The majority of brain strokes are caused by an unanticipated obstruction of the heart's and brain's regular operations. Researchers can use a variety of machine learning techniques to forecast the likelihood of a stroke occurring. This project studies the use of machine learning techniques to predict the long-term outcomes of stroke victims. By developing and analyzing several machine learning models, we can accurately predict strokes, which is crucial for early treatment. The dataset included 5110 observations of patients who had suffered a stroke and their modifiable risk factors.
Keywords: Stroke, predictive analytics, brain, machine learning, data analysis
In the UK, strokes occur every five minutes, affecting 100,000 people annually. Stroke is the second leading cause of death worldwide. The World Health Organization (WHO) estimates that 17.7 million people died from cardiovascular illnesses in 2017, with 6.7 million of those deaths attributable to stroke. Factors such as age, body mass index, smoking status, average glucose level, hypertension, heart disease, and body mass index are critical risk factors for stroke. This study uses the "healthcare-dataset-stroke-data" from Kaggle, which includes 5110 observations and 12 attributes, to predict stroke occurrence.
Our analysis focuses on understanding the factors leading to stroke, the correlations between attributes, and identifying the most suitable model for prediction. The following steps outline our plan:
- Identify key risk factors for stroke.
- Investigate the dataset and formulate hypotheses.
- Develop and apply machine learning models.
- Critically evaluate different models for accuracy.
The dataset, sourced from Kaggle, includes 5110 observations with 12 attributes, such as age, gender, marital status, patient identifier, work type, residence type, body mass index, smoking status, glucose level, heart disease condition, hypertension indicator, and stroke occurrence.
- Visualization: We examined the data using functions like
head()
anddescribe()
. - Handling Missing Values: We addressed missing data by replacing them with the mean or dropping them when necessary.
- Outlier Detection: We visualized the data for outliers, particularly in glucose levels.

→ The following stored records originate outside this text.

(** * The customer-service chat front end ([main.py])

    [main.py] is sequential glue around three collaborators: the session
    service, the agent runner and the terminal.  The development below embeds
    [main_async] as a function in a small state-and-exception monad.  The
    collaborators are an interface ([Collaborators]) over an arbitrary state
    of the outside world; every call the program makes to them, every line it
    reads and every line it prints is recorded in a trace of events. *)

From Stdlib Require Import String Ascii List Bool Arith Lia.
From stdpp Require Import base list.
Import ListNotations.
Open Scope string_scope.

(** ** Text

    A Python [str] is modelled by [string]; the character with number [n]
    stands for the code point [n], so the strings covered are those over the
    code points 0..255. *)

Module PyStr.
(** [str.isspace] on one character, for the code points below 256: the
    controls 9..13 and 28..31, the space, NEL (133) and the no-break
    space (160). *)
Definition is_space (c : ascii) : bool :=
  let n := nat_of_ascii c in
  (((9 <=? n) && (n <=? 13)) || ((28 <=? n) && (n <=? 31))
   || (n =? 32) || (n =? 133) || (n =? 160))%nat.

Fixpoint lstrip (s : string) : string :=
  match s with
  | String c s' => if is_space c then lstrip s' else s
  | EmptyString => EmptyString
  end.

Fixpoint rstrip (s : string) : string :=
  match s with
  | EmptyString => EmptyString
  | String c s' =>
      match rstrip s' with
      | EmptyString => if is_space c then EmptyString else String c EmptyString
      | r => String c r
      end
  end.

(** [s.strip()] *)
Definition strip (s : string) : string := rstrip (lstrip s).

(** Every character of [s] is whitespace (true of the empty string). *)
Fixpoint all_space (s : string) : bool :=
  match s with
  | EmptyString => true
  | String c s' => is_space c && all_space s'
  end.

Definition is_empty (s : string) : bool :=
  match s with EmptyString => true | String _ _ => false end.

Definition first_char (s : string) : option ascii :=
  match s with EmptyString => None | String c _ => Some c end.

Fixpoint last_char (s : string) : option ascii :=
  match s with
  | EmptyString => None
  | String c EmptyString => Some c
  | String _ s' => last_char s'
  end.

(** [str.lower] on one character, for the code points below 256: the
    letters A..Z and the capital letters 192..222 of Latin-1 (215, the
    multiplication sign, is not a letter) move up by 32. *)
Definition lower_char (c : ascii) : ascii :=
  let n := nat_of_ascii c in
  if (((65 <=? n) && (n <=? 90))
      || ((192 <=? n) && (n <=? 222) && negb (n =? 215)))%nat
  then ascii_of_nat (n + 32)
  else c.

(** [s.lower()] *)
Fixpoint lower (s : string) : string :=
  match s with
  | EmptyString => EmptyString
  | String c s' => String (lower_char c) (lower s')
  end.

(** The capital of a letter a..z; any other character is left alone. *)
Definition upper_char (c : ascii) : ascii :=
  let n := nat_of_ascii c in
  if ((97 <=? n) && (n <=? 122))%nat then ascii_of_nat (n - 32) else c.

(** [line] spells [word] in some mixture of upper and lower case. *)
Fixpoint mixed_case (word line : string) : bool :=
  match word, line with
  | EmptyString, EmptyString => true
  | String c word', String d line' =>
      (Ascii.eqb d c || Ascii.eqb d (upper_char c)) && mixed_case word' line'
  | _, _ => false
  end.

(** [x in xs] for a list of strings. *)
Fixpoint str_in (x : string) (xs : list string) : bool :=
  match xs with
  | [] => false
  | y :: ys => String.eqb x y || str_in x ys
  end.

Definition newline : string := String (ascii_of_nat 10) EmptyString.

End PyStr.
(** * Further properties of the code *)

(** ** The distance engine *)

Section DistanceEngine.

Context {F : Type} {AF : Arith F}.

Lemma distance_from_point_nth (X : list (list F)) (point : list F) (i : nat) :
  i < length X ->
  nth i (_distance_from_point X point) zero = dist (nth i X []) point.
Proof.
  intros Hi. unfold _distance_from_point.
  rewrite nth_indep with (d' := dist [] point) by now rewrite length_map.
  apply (map_nth (fun x => dist x point)).
Qed.

Lemma distance_matrix_entry (X points : list (list F)) (i j : nat) :
  i < length X -> j < length points ->
  nth j (nth i (_distance_from_points X points) []) zero
  = dist (nth i X []) (nth j points []).
Proof.
  intros Hi Hj. unfold _distance_from_points.
  rewrite nth_indep with (d' := map (fun p => dist [] p) points)
    by now rewrite length_map.
  rewrite (map_nth (fun x => map (fun p => dist x p) points)).
  rewrite nth_indep with (d' := dist (nth i X []) [])
    by now rewrite length_map.
  apply (map_nth (fun p => dist (nth i X []) p)).
Qed.

End DistanceEngine.

(** ** What the Seeder returns *)

Section SeederRows.

Context {F : Type} {AF : Arith F} {G : Type} {RS : RandomState F G}.

Variables (X : list (list F)) (alpha : expo).

Lemma seeding_step_row (weights : list F) (n_local_trials : Z) (st st' : seeding) (k : nat)
    (g g' : G) :
  seeding_step X weights alpha n_local_trials st k g = (Ok st', g') ->
  k < length (s_centroids st)
  /\ exists row, In row X /\ s_centroids st' = set_nth (s_centroids st) k row.
Proof.
  intros H. unfold seeding_step in H.
  apply bind_inv in H. destruct H as (idxs & g1 & _ & H).
  apply bind_inv in H. destruct H as (cands & g2 & Hc & H).
  apply lift_inv in Hc. destruct Hc as [Hc ->].
  apply bind_inv in H. destruct H as (best & g3 & _ & H).
  apply bind_inv in H. destruct H as (bc & g4 & Hb & H).
  apply lift_inv in Hb. destruct Hb as [Hb ->].
  apply bind_inv in H. destruct H as (cs & g5 & Hs & H).
  apply lift_inv in Hs. destruct Hs as [Hs ->].
  apply bind_inv in H. destruct H as (ck & g6 & _ & H).
  apply bind_inv in H. destruct H as (da & g7 & _ & H).
  apply ret_inv in H. destruct H as [-> _]. cbn [s_centroids].
  apply np_set_inv in Hs. destruct Hs as [Hk ->].
  split; [exact Hk|]. exists bc. split; [|reflexivity].
  apply np_take_inv in Hc. destruct Hc as (_ & Hin & _).
  apply np_get_inv in Hb. destruct Hb as (_ & Hb & _).
  exact (proj1 (Forall_forall _ _) Hin _ Hb).
Qed.

Lemma seeding_loop_rows (weights : list F) (n_local_trials : Z) (n a : nat) (st st' : seeding)
    (g g' : G) :
  (forall j, j < a -> In (nth j (s_centroids st) []) X) ->
  foldM (seeding_step X weights alpha n_local_trials) (seq a n) st g
    = (Ok st', g') ->
  length (s_centroids st') = length (s_centroids st)
  /\ forall j, j < a + n -> In (nth j (s_centroids st') []) X.
Proof.
  revert a st g. induction n as [|n IH]; intros a st g Hpre H; cbn [seq foldM] in H.
  - apply ret_inv in H. destruct H as [-> _]. split; [reflexivity|].
    intros j Hj. apply Hpre. lia.
  - apply bind_inv in H. destruct H as (st1 & g1 & Hstep & H).
    apply seeding_step_row in Hstep. destruct Hstep as (Ha & row & Hrow & Hcs).
    apply IH in H.
    + destruct H as [Hlen Hin]. split.
      * rewrite Hlen, Hcs. apply set_nth_length.
      * intros j Hj. apply Hin. lia.
    + intros j Hj. rewrite Hcs.
      destruct (Nat.eq_dec j a) as [->|Hne].
      * now rewrite set_nth_same.
      * rewrite set_nth_other by congruence. apply Hpre. lia.
Qed.

Lemma kmeans_plusplus_nth_in (weights : list F) (n_clusters : Z)
    (centroids : list (list F)) (g g' : G) (j : nat) :
  _kmeans_plusplus X weights n_clusters alpha g = (Ok centroids, g') ->
  j < Z.to_nat n_clusters ->
  In (nth j centroids []) X.
Proof.
  intros H Hj. pose proof (kmeans_plusplus_rows _ _ _ _ _ H) as (HK & Hpos & _).
  unfold _kmeans_plusplus in H.
  apply bind_inv in H. destruct H as (log_k & g1 & _ & H).
  apply bind_inv in H. destruct H as (c0 & g2 & Hz & H).
  apply lift_inv in Hz. destruct Hz as [Hz ->].
  apply bind_inv in H. destruct H as (first_idx & g3 & _ & H).
  apply bind_inv in H. destruct H as (x0 & g4 & Hx & H).
  apply lift_inv in Hx. destruct Hx as [Hx ->].
  apply bind_inv in H. destruct H as (c1 & g5 & Hs & H).
  apply lift_inv in Hs. destruct Hs as [Hs ->].
  apply bind_inv in H. destruct H as (ck & g6 & _ & H).
  apply bind_inv in H. destruct H as (da & g7 & _ & H).
  apply bind_inv in H. destruct H as (st & g8 & Hf & H).
  apply ret_inv in H. destruct H as [-> _].
  apply np_get_inv in Hx. destruct Hx as (_ & Hx & _).
  apply np_set_inv in Hs. destruct Hs as [H0 ->].
  apply seeding_loop_rows in Hf.
  - destruct Hf as [_ Hin]. apply Hin. lia.
  - cbn [s_centroids]. intros i Hi. replace i with 0 by lia.
    now rewrite set_nth_same.
Qed.

(** X2. The Seeder returns [n_clusters] centroids, every one of them a
    row of the point set: a copy of an original point, never a computed
    value (and never a row of the zero matrix the centroids start as). *)
Theorem kmeans_plusplus_returns_points (weights : list F) (n_clusters : Z)
    (centroids : list (list F)) (g g' : G) :
  _kmeans_plusplus X weights n_clusters alpha g = (Ok centroids, g') ->
  length centroids = Z.to_nat n_clusters
  /\ Forall (fun c => In c X) centroids.
Proof.
  intros H. pose proof (kmeans_plusplus_rows _ _ _ _ _ H) as (HK & _ & _).
  split; [exact HK|].
  apply Forall_forall. intros c Hc.
  apply In_nth with (d := []) in Hc. destruct Hc as (j & Hj & <-).
  eapply kmeans_plusplus_nth_in; [exact H|]. now rewrite <- HK.
Qed.

Lemma seeding_loop_first (weights : list F) (n_local_trials : Z) (n a : nat)
    (st st' : seeding) (g g' : G) :
  0 < a ->
  foldM (seeding_step X weights alpha n_local_trials) (seq a n) st g
    = (Ok st', g') ->
  nth 0 (s_centroids st') [] = nth 0 (s_centroids st) [].
Proof.
  revert a st g. induction n as [|n IH]; intros a st g Ha H;
    cbn [seq foldM] in H.
  - apply ret_inv in H. now destruct H as [-> _].
  - apply bind_inv in H. destruct H as (st1 & g1 & Hstep & H).
    apply seeding_step_row in Hstep. destruct Hstep as (_ & row & _ & Hcs).
    apply IH in H; [|lia]. rewrite H, Hcs.
    apply set_nth_other. lia.
Qed.

(** X3. The first centroid of the Seeder is the row of the point set at
    the index the generator draws first, over the whole of
    [range(n_samples)]: the weights play no part in this choice, and the
    later steps of the Seeder leave the row as it is. *)
Theorem kmeans_plusplus_first_centroid (weights : list F) (n_clusters : Z)
    (centroids : list (list F)) (g g' : G) :
  _kmeans_plusplus X weights n_clusters alpha g = (Ok centroids, g') ->
  let first_idx := fst (next_index (length X) g) in
  first_idx < length X
  /\ nth 0 centroids [] = nth first_idx X [].
Proof.
  intros H. cbv zeta. unfold _kmeans_plusplus in H.
  apply bind_inv in H. destruct H as (log_k & g1 & Hlog & H).
  apply lift_inv in Hlog. destruct Hlog as [_ ->].
  apply bind_inv in H. destruct H as (c0 & g2 & Hz & H).
  apply lift_inv in Hz. destruct Hz as [_ ->].
  apply bind_inv in H. destruct H as (first_idx & g3 & Hr & H).
  apply bind_inv in H. destruct H as (x0 & g4 & Hx & H).
  apply lift_inv in Hx. destruct Hx as [Hx ->].
  apply bind_inv in H. destruct H as (c1 & g5 & Hs & H).
  apply lift_inv in Hs. destruct Hs as [Hs ->].
  apply bind_inv in H. destruct H as (ck & g6 & _ & H).
  apply bind_inv in H. destruct H as (da & g7 & _ & H).
  apply bind_inv in H. destruct H as (st & g8 & Hf & H).
  apply ret_inv in H. destruct H as [-> _].
  apply seeding_loop_first in Hf; [|lia]. cbn [s_centroids] in Hf.
  apply np_set_inv in Hs. destruct Hs as [H0 ->].
  rewrite set_nth_same in Hf by exact H0.
  apply np_get_inv in Hx. destruct Hx as (Hlt & _ & Hnth).
  unfold np_random_randint in Hr.
  destruct (length X <=? 0); [discriminate|].
  rewrite Nat.sub_0_r in Hr.
  destruct (next_index (length X) g) as [i gi]. injection Hr as <- _.
  cbn [fst plus]. split; [exact Hlt|]. rewrite Hf. symmetry. apply Hnth.
Qed.

End SeederRows.

(** ** What the optimizer returns *)

Section Pairing.

Context {F : Type} {AF : Arith F} {G : Type} {RS : RandomState F G}.

Lemma lloyd_pairing (X : list (list F)) (weights : list F) (n_clusters : Z)
    (iters : nat) (c0 c : list (list F)) (l0 l : list nat) (g g' : G) :
  lloyd X weights n_clusters iters c0 l0 g = (Ok (c, l), g') ->
  (c = c0 /\ l = l0)
  \/ exists prev g1 g2,
       assign X prev = Ok l
       /\ update X weights n_clusters prev l g1 = (Ok c, g2).
Proof.
  revert c0 l0 g. induction iters as [|iters IH]; intros c0 l0 g H;
    cbn [lloyd] in H.
  - apply ret_inv in H. destruct H as [[= -> ->] _]. now left.
  - apply bind_inv in H. destruct H as (new_labels & g1 & Ha & H).
    apply lift_inv in Ha. destruct Ha as [Ha ->].
    apply bind_inv in H. destruct H as (new_centroids & g2 & Hu & H).
    destruct (np_allclose c0 new_centroids).
    + apply ret_inv in H. destruct H as [[= -> ->] _]. now left.
    + apply IH in H. destruct H as [[-> ->]|H]; [|now right].
      right. exists c0, g, g2. auto.
Qed.

(** X4. What [kmeans] returns is either the seed centroids with the
    all-zero labels it starts from, or a pair in which the labels are the
    Assign phase of some earlier centroids and the centroids are the
    Update phase of exactly these labels: the returned centroids are
    computed from the returned labels, the labels are not recomputed from
    the returned centroids. *)
Theorem kmeans_returns_update_of_labels (X : list (list F)) (weights : list F)
    (n_clusters max_iter : Z) (alpha : expo) (random_state : option Z)
    (g g' : G) (centroids : list (list F)) (labels : list nat) :
  kmeans X weights n_clusters max_iter alpha random_state g
    = (Ok (centroids, labels), g') ->
  (labels = repeat 0 (length X)
   /\ exists g0 g1,
        _kmeans_plusplus X (effective_weights weights) n_clusters alpha g0
        = (Ok centroids, g1))
  \/ exists prev g1 g2,
       assign X prev = Ok labels
       /\ update X (effective_weights weights) n_clusters prev labels g1
          = (Ok centroids, g2).
Proof.
  intros H. unfold kmeans in H.
  apply bind_inv in H. destruct H as (u & g0 & _ & H).
  apply bind_inv in H. destruct H as (c0 & g1 & Hpp & H).
  apply lloyd_pairing in H. destruct H as [[-> ->]|H].
  - left. split; [reflexivity|]. exists g0, g1. exact Hpp.
  - right. exact H.
Qed.

(** X5. With [max_iter] zero or negative the loop body never runs:
    [kmeans] returns the seed centroids, as the Seeder returns them from
    the generator state at entry, and labels that are all zero, whatever
    the points are. *)
Theorem kmeans_without_iterations (X : list (list F)) (weights : list F)
    (n_clusters max_iter : Z) (alpha : expo) (random_state : option Z)
    (g g' : G) (centroids : list (list F)) (labels : list nat) :
  (max_iter <= 0)%Z ->
  kmeans X weights n_clusters max_iter alpha random_state g
    = (Ok (centroids, labels), g') ->
  labels = repeat 0 (length X)
  /\ _kmeans_plusplus X (effective_weights weights) n_clusters alpha
       (entry_state random_state g)
     = (Ok centroids, g').
Proof.
  intros Hiter H. unfold kmeans in H.
  apply bind_inv in H. destruct H as (u & g0 & Hseed & H).
  apply bind_inv in H. destruct H as (c0 & g1 & Hpp & H).
  fold (effective_weights weights) in Hpp, H.
  replace (Z.to_nat max_iter) with 0 in H by lia. cbn [lloyd] in H.
  apply ret_inv in H. destruct H as [[= <- <-] <-].
  split; [reflexivity|].
  assert (Hg : g0 = entry_state random_state g).
  { unfold entry_state. destruct random_state as [s|].
    - unfold np_random_seed in Hseed.
      destruct (valid_seed s); [|discriminate]. now injection Hseed.
    - apply ret_inv in Hseed. now destruct Hseed. }
  now rewrite <- Hg.
Qed.

End Pairing.

(** ** The Update phase and the generator *)

Section UpdateDraws.

Context {F : Type} {AF : Arith F} {G : Type} {RS : RandomState F G}.

Variables (X : list (list F)) (weights : list F) (new_labels : list nat).

Lemma update_centroid_members (nc : list (list F)) (k : nat) :
  ~ empty_cluster new_labels k ->
  exists r, forall g : G,
    update_centroid X weights new_labels nc k g = (r, g).
Proof.
  intros Hk. unfold empty_cluster in Hk. unfold update_centroid.
  destruct (existsb (fun b => b) (map (Nat.eqb k) new_labels));
    [|congruence].
  unfold bind, lift.
  destruct (np_mask X _) as [cp|e]; [|eauto].
  destruct (np_mask weights _) as [cw|e]; [|eauto].
  eauto.
Qed.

- Correlation Matrix: We used a correlation matrix to evaluate the relationships between attributes.
- Assumptions: Based on exploratory analysis, we hypothesized the impact of various factors like work type, residency, and health conditions on stroke occurrence.
- Imbalanced Data Handling: The dataset was imbalanced, with only 209 stroke occurrences. We addressed this imbalance to improve model accuracy.
- Encoding Categorical Data: We used
OneHotEncoder
to encode categorical variables. - Feature Scaling: We applied feature scaling to ensure all variables were on the same scale.
We implemented various machine learning models, including Logistic Regression, Random Forest, Decision Trees, Naïve Bayes, K-Nearest Neighbors, Support Vector Machine, XGBoost, and CatBoost.
We evaluated each model based on precision, recall, F1-score, and cross-validation accuracy. The results are summarized in the table below:
Model | Precision | Recall | F1-Score | Cross Validation |
---|---|---|---|---|
Logistic Regression | 0.77 | 0.80 | 0.78 | 78.01% |
Random Forest | 0.98 | 0.96 | 0.97 | 97.31% |
Decision Trees | 0.95 | 0.96 | 0.96 | 95.45% |
Naïve Bayes | 0.57 | 1.00 | 0.61 | 62.93% |
SVM | 0.94 | 0.90 | 0.93 | 92.59% |
K-NN | 0.90 | 0.99 | 0.94 | 93.18% |
XGBoost | 0.99 | 0.96 | 0.97 | 97.17% |
CatBoost | 0.99 | 0.96 | 0.97 | 97.27% |
Our models achieved high accuracy, with XGBoost and CatBoost performing the best. The careful preprocessing, such as balancing the dataset and encoding features, contributed to these results.
- Stroke Association, “Stroke Statistics,” Stroke Association, 2020. Link
- J. M. Shikany et al., ‘‘Associations of dietary patterns and risk of sudden cardiac death in the reasons for geographic and racial differences in stroke study differ by history of coronary heart disease,’’ Circulation, vol. 141, no. 1, p. AP520, Mar. 2020.
- P. B. Gorelick, “New horizons for stroke prevention: PROGRESS and HOPE,” The Lancet Neurology, vol. 1, no. 3, pp. 149–156, Jul. 2002.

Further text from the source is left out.